During the discussions regarding the redevelopment of Wembley Stadium, it was decided that all FA Cup semi-finals after 2008 would be played at Wembley. In the history of the competition only 7 previous FA Cup semi-final ties were played at Wembley. So why has the decision been taken to play all the semi-finals at this venue?
I myself am a fan of a lower league football team, Southend United. I have already been fortunate enough to see my team play three times at the Millennium Stadium and twice at Wembley. Each of these games were special, but to see us achieve victory in the League 2 play-off final last year at Wembley was the greatest feeling I have ever experienced since I started following Southend.
It is every football fan’s dream to see their team win at Wembley. Watching your team win on the hallowed turf has a much sweeter feeling than winning a final in any other stadium. This makes Wembley the only stadium within England worthy of hosting the FA Cup final. In my opinion, the fact that it also hosts the semi-finals does the stadium and the competition a great dishonour.
A semi-final should create a feeling of tension, and also a sense of anticipation, amongst both players and fans. The victor will be able to fulfil their dreams and either play in or watch their team in a final at Wembley. They should not already have the experience of playing or supporting at Wembley en route to the final day.
Admittedly, hosting the matches at Wembley will enable better security for the fans because it has been purpose-built to allow for a large number of fans travelling to and from the stadium. However, stadiums such as Old Trafford, Anfield and the Emirates are already used to high volumes of fans, and therefore it is not solely Wembley that is capable of dealing with them.
Of course, a semi-final of this stature should still be played at a neutral ground. This quite rightly removes any home advantage and allows both sets of fans to have an even allocation of tickets. Both semi-finals do not have to be played at the same venue and there are certainly many other stadiums which I have already that are fit to host such an occasion. If two Northern teams were to meet at this stage of the competition then it makes very little sense to host their match several hundreds of miles away in London. Furthermore, with one of them getting to the final, it becomes inconvenient, tiresome and expensive to travel all the way to London twice in a fairly short space of time.
Therefore I feel that it is wrong to allow Wembley to host the semi-finals of the FA Cup. Some point out that if a lower league team were to reach the semis but not the final then playing the semi-final at Wembley would have given their fans a good day out. I despair at the thought that this is what Wembley and the FA Cup has become. The competition already plays second fiddle to the Champions League for many of the Premier League elite, with them often fielding weakened teams.
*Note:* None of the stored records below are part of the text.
Lemma stage0_ok m obj : sec_hdrs obj ≠ NULL → 0 < sec_hdrs_num obj → headers_ok (headers m obj) →
  ∃ l, stage0 m obj (fresh_layout obj) = (true, l) ∧ layout_wf (headers m obj) l ∧ l_obj l = Some obj
    ∧ ∀ ref, g_base (region_of l ref) = 0 ∧ g_size (region_of l ref) < 2 ^ 32.
Proof.
  intros Hs Hn [Hok Hd]. unfold stage0. rewrite (proj2 (Z.eqb_neq _ _) Hs), (proj2 (Z.eqb_neq (sec_hdrs_num obj) 0)) by lia. cbn [orb].
  set (n := Z.to_nat (sec_hdrs_num obj)). set (l0 := with_map (Some (replicate n None)) (fresh_layout obj)).
  assert (placed [] n l0) as H0.
  { split; [by intros []|intros []; simpl; done|by intros []|]. exists (replicate n None). split_and!; [done|by rewrite length_replicate|simpl; lia| |done|].
    - intros ref. rewrite (omap_none (in_region ref)) by (by destruct ref). by destruct ref.
    - intros i Hi. apply lookup_replicate_2. lia. }
  assert (headers m obj = sec_at m obj <$> seqZ (Z.of_nat 0) (Z.of_nat n)) as Eh by (unfold headers, n; by rewrite Z2Nat.id by lia).
  pose proof (stage0_loop_ok m obj n n [] l0 H0) as Hp. cbn [length app] in Hp. rewrite <- Eh in Hp. specialize (Hp ltac:(lia) Hok Hd).
  change (Z.of_nat 0) with 0 in Hp. set (l1 := stage0_loop n 0 m obj l0) in *.
  assert (l_obj l1 = Some obj) as Eo.
  { unfold l1. clear. assert (∀ n i l, l_obj (stage0_loop n i m obj l) = l_obj l) as ->; [|done].
    clear. induction n as [|n IH]; intros i l; simpl; [done|]. rewrite IH, place_eq. destruct (loads _); [|done]. by destruct (home _). }
  assert (length (headers m obj) = n) as Eln by (unfold headers; by rewrite length_fmap, length_seqZ).
  destruct Hp as [Hpk Hrm Hb (mp & Hmp & Hln & _ & Hsec & Hent & _)].
  eexists. split; [done|]. split_and!; [|done|].
  - split.
    + intros ref. exists (g_size (region_of l1 ref)). rewrite !region_of_with. pose proof (packed_le _ _ _ (Hpk ref)). pose proof (Hrm ref).
      assert (∀ r, packed 0 (g_sections r) (g_size r) → 0 ≤ g_size r → g_size r ≤ 2 ^ 32 - 4096 →
        packed 0 (g_sections (with_size (align_up (g_size r) PAGE_SIZE) r)) (g_size r)
        ∧ g_size r ≤ align_up (g_size r) PAGE_SIZE < g_size r + 4096 ∧ align_up (g_size r) PAGE_SIZE mod PAGE_SIZE = 0) as Hr.
      { intros r ? ? ?. rewrite align_up_page by lia. unfold PAGE_SIZE. split_and!; [done|dlia..]. }
      destruct ref; simpl in *; apply Hr; (done || lia || apply (Hpk InRX) || apply (Hpk InRW)).
    + exists mp. split_and!; [done|lia| |done]. intros ref. rewrite <- Hsec, !region_of_with. by destruct ref.
  - intros ref. pose proof (Hb ref). pose proof (Hrm ref). pose proof (packed_le _ _ _ (Hpk ref)). rewrite !region_of_with.
    destruct ref; simpl in *; (split; [done|apply (land_range 32); [lia|apply u32_range]]).
Qed.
I feel that this further diminishes the magic of England’s greatest domestic cup competition to the fans.
The FA are obviously keen to host it at Wembley because it helps to raise more revenue for the organisation and pay off the cost of building Wembley. 25% of the total gate receipts of the semi-finals are received by the association. With a total capacity of 90,000, the FA are going to raise more money than they would should it be held at previous venues, such as Villa Park. Sadly, this is yet another clear indication that money holds a greater influence than past tradition in the modern game.
Although it is extremely unlikely to happen, removing Wembley as the venue for the semi-finals will restore some prestige to this marvellous tournament.